======== EXTRACTED INFORMATION

Lemma zero_utilization_is_replaced_witness :
  ∃ r,
    process_ortex_json_fast
      (JObj [("short_interest", JNum 20); ("utilization", JNum 0)]) = Ok r ∧
    short_interest r = Some 20%Q ∧
    utilization r = Some (Py.min (20 * 3.5) 95).
Proof.
  apply (zero_utilization_is_replaced
           (JObj [("short_interest", JNum 20); ("utilization", JNum 0)]) 20 0).
  - reflexivity.
  - reflexivity.
  - vm_compute. discriminate.
  - reflexivity.
  - reflexivity.
Defined.

(** The feed asks the nasdaq endpoint first and the nyse endpoint only when
    the first contributes no record: when its request fails, its answer is
    not JSON with status 200, or processing its body raises.  What the feed
    returns is the record of the first endpoint that contributes one, and
    nothing when none does; no failure of an endpoint reaches the caller. *)
Theorem get_fast_ortex_data_first_answer (w : world) (t k : string) :
  k ≠ "" →
  ∃ nasdaq nyse,
    working_endpoints t = [nasdaq; nyse] ∧
    get_fast_ortex_data w t (Some k) =
      match endpoint_record w k nasdaq with
      | Some r => Some r
      | None => endpoint_record w k nyse
      end ∧
    ∀ j e,
      endpoint_json w k nasdaq = Some j →
      process_ortex_json_fast j = Raise e →
      get_fast_ortex_data w t (Some k) = endpoint_record w k nyse.
Proof.
  intros Hk. eexists _, _. split; [reflexivity|].
  assert (get_fast_ortex_data w t (Some k) =
          match endpoint_record w k
                  ("https://api.ortex.com/api/v1/stock/nasdaq/" +:+ t
                   +:+ "/short_interest") with
          | Some r => Some r
          | None =>
              endpoint_record w k
                ("https://api.ortex.com/api/v1/stock/nyse/" +:+ t
                 +:+ "/short_interest")
          end) as Hget.
  { unfold get_fast_ortex_data.
    rewrite (proj2 (String.eqb_neq k "")) by done.
    unfold working_endpoints, try_endpoints, endpoint_record, endpoint_json.
    repeat (match goal with
            | |- context [match ortex_http ?a ?b ?c with _ => _ end] =>
                destruct (ortex_http a b c) as [|? ? [?|]]
            | |- context [if ?b then _ else _] => destruct b
            | |- context [match process_ortex_json_fast ?a with _ => _ end] =>
                destruct (process_ortex_json_fast a)
            end; try reflexivity). }
  split; [exact Hget|].
  intros j e Hj Hraise. rewrite Hget.
  unfold endpoint_record at 1. by rewrite Hj, Hraise.
Qed.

================

TASK GOAL: Take the line with "destruct (process_ortex_json_fast a)" and all lines after it through the end of the records, and write them out exactly; include nothing else.

ANSWER TO THE EXERCISE:
                destruct (process_ortex_json_fast a)
            end; try reflexivity). }
  split; [exact Hget|].
  intros j e Hj Hraise. rewrite Hget.
  unfold endpoint_record at 1. by rewrite Hj, Hraise.
Qed.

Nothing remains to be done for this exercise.